Fig. 3: Illustration of ATAC-seq time course profile dynamics.
figure 3

a Heatmap of ATAC-seq counts data for peaks showing evidence of temporal dynamics. b Clustering of ATAC-seq time course data using a Gaussian process mixture model. Significantly enriched DNA-binding MOTIFs in each peak (using static peaks are background) are labelled in each cluster.

Correlating chromatin dynamics with gene expression

We next went on to test whether these dynamic measures of DNA activity, interaction and expression exhibited any correlation between their time course profiles. Previous studies, using measurements of H3K27ac, Hi-C and expression across different cell types, demonstrated how subtle changes in contact frequency correlated with larger changes in active DNA and expression18. We wanted to determine the nature of this relationship in our data, from a single, activated cell type. We looked for otherEnd baits that contained ATAC-seq peaks, and linked these ATAC-seq peaks with CHi-C interactions to promoter baits and associated genes. Using this approach, we formed 44,113 links. Pearson correlation coefficients for paired time course data between ATAC-seq and CHi-C, ATAC-seq and gene, and gene and CHi-C were calculated. We used a link randomisation procedure to identify whether the number of correlations observed at a particular level could be considered significantly enriched (see “Methods”). We show an enrichment for extreme correlations between ATAC-seq, CHi-C and RNA-seq data sets, particularly an enrichment for high positive correlations within 200 kb of promoters (Fig. 4a), suggesting that functional, interactive correlations are most common within ‘contact domains’. This observation is supported by previous findings, where the median distance between H3K27ac loop anchors and interacting otherEnds (130 kb)5 and the median distance of cohesion constrained regulatory DNA-loops (185 kb)7 are typically within a ~200 kb range.
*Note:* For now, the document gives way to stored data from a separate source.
(** * MedAssist.AI: the ingestion pipeline and the symptom index

    A shallow embedding of
    - [src/indexing/orphanet_index.py]   (index builder and query engine),
    - [scripts/fetch_all_checkpointed.py] (checkpointed fetch orchestrator),
    - [scripts/cleanup_duplicate_raw.py]  (deduplicator),
    - [scripts/cleanup_metadata.py]       (manifest pruner),
    followed by the properties of the specification that concern them.

    Conventions.  A Python [str] is a [string]; the text is taken to be
    ASCII, so that a character is one [ascii] (bytes above 127 are carried
    along unchanged and are never whitespace).  A [dict] keyed by strings
    whose iteration order does not reach the result is a [gmap]; a Python
    [set] is a [gset].  An exception is a value of [exn] carried by
    [res]. *)

From stdpp Require Import gmap strings list fin_maps sorting.
From Stdlib Require Import ZArith Ascii String DecimalString.

Local Open Scope string_scope.
Set Warnings "-register-all".

(** ** Python strings *)

Module PyStr.

(** [str.isspace] on one ASCII character; [str.strip] and the regular
    expression class [\s] both use it: 0x09-0x0D, 0x1C-0x1F and 0x20. *)
Definition is_space (c : ascii) : bool :=
  let n := nat_of_ascii c in
  ((9 <=? n)%nat && (n <=? 13)%nat) || ((28 <=? n)%nat && (n <=? 32)%nat).

(** [str.lower] on one ASCII character. *)
Definition lower_char (c : ascii) : ascii :=
  let n := nat_of_ascii c in
  if ((65 <=? n)%nat && (n <=? 90)%nat) then ascii_of_nat (n + 32) else c.

Fixpoint lower (s : string) : string :=
  match s with
  | EmptyString => EmptyString
  | String c r => String (lower_char c) (lower r)
  end.

Fixpoint lstrip (s : string) : string :=
  match s with
  | EmptyString => EmptyString
  | String c r => if is_space c then lstrip r else s
  end.

Fixpoint rstrip (s : string) : string :=
  match s with
  | EmptyString => EmptyString
  | String c r =>
      match rstrip r with
      | EmptyString => if is_space c then EmptyString else String c EmptyString
      | r' => String c r'
      end
  end.

(** [s.strip()] *)
Definition strip (s : string) : string := rstrip (lstrip s).

(** [re.sub(r"\s+", " ", s)]: every maximal run of whitespace becomes one
    space.  [in_run] tells that the previous character was whitespace. *)
Fixpoint collapse_from (in_run : bool) (s : string) : string :=
  match s with
  | EmptyString => EmptyString
  | String c r =>
      if is_space c
      then (if in_run then collapse_from true r
            else String " "%char (collapse_from true r))
      else String c (collapse_from false r)
  end.

Definition collapse_ws (s : string) : string := collapse_from false s.

(** [a in b] on strings: [a] occurs in [b] as a contiguous substring. *)
Fixpoint contains (a b : string) : bool :=
  if String.prefix a b then true
  else match b with
       | EmptyString => false
       | String _ r => contains a r
       end.

(** Python truthiness of a string. *)
Definition nonempty (s : string) : bool :=
  match s with EmptyString => false | _ => true end.

(** Every character of [s] is whitespace (this includes the empty string). *)
Fixpoint all_space (s : string) : bool :=
  match s with
  | EmptyString => true
  | String c r => is_space c && all_space r
  end.

End PyStr.

(** ** The symptom index ([src/indexing/orphanet_index.py]) *)

(** [_normalize_symptom] *)
Definition _normalize_symptom (term : string) : string :=
  if PyStr.nonempty term
  then PyStr.collapse_ws (PyStr.lower (PyStr.strip term))
  else "".

Module SymptomIndex.

(** An index entry: (orpha_code, disease_name, frequency, hpo_id). *)
Definition entry : Type := string * string * string * string.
Fig. 4: Illustrations of the correlations between ATAC-seq, CHi-C and RNA-seq time course profiles.
figure 4

a Density plots of the Pearson correlation coefficients between ATAC-seq and CHi-C, ATAC-seq and gene and gene and CHi-C under various distance ranges around promoters. Distances ranges include those <5 Mb, between 1 and 5 Mb, between 500 kb and 1 Mb, between 200 and 500 kb and <200 kb. Black lines represent the density plots of the corresponding random background. P values from Wilcoxon tests are labelled in each panel with sample sizes of 27,805, 8229, 4742, 7942 and 6892 for categories < 5 Mb, 1–5 Mb, 500 kb–1 Mb, 200–500 kb and <200 kb, respectively. b Comparison of the log2 fold change between CHi-C and gene data for all data set (upper) and those highly correlated ones with Pearson correlation coefficients between ATAC-seq, gene and CHi-C over 0.5 (lower). c Comparison of the log2 fold change between ATAC-seq and gene data for all data sets (upper) and those highly correlated ones with Pearson correlation coefficients between ATAC-seq, gene and CHi-C over 0.5 (lower). Box plot shows the median, the interquartile range (IQR) and Turkey whiskers (±1.5 times IQR).

Boxplots of the log fold change in ATAC-seq, CHi-C and RNA-seq intensity in the highly correlated regions (Fig. 4b, c) revealed how relatively small changes in both ATAC-seq and CHi-C intensity (~2 fold change) correlated with larger changes in expression (~5 fold change). This is consistent with similar patterns observed in different cell types18.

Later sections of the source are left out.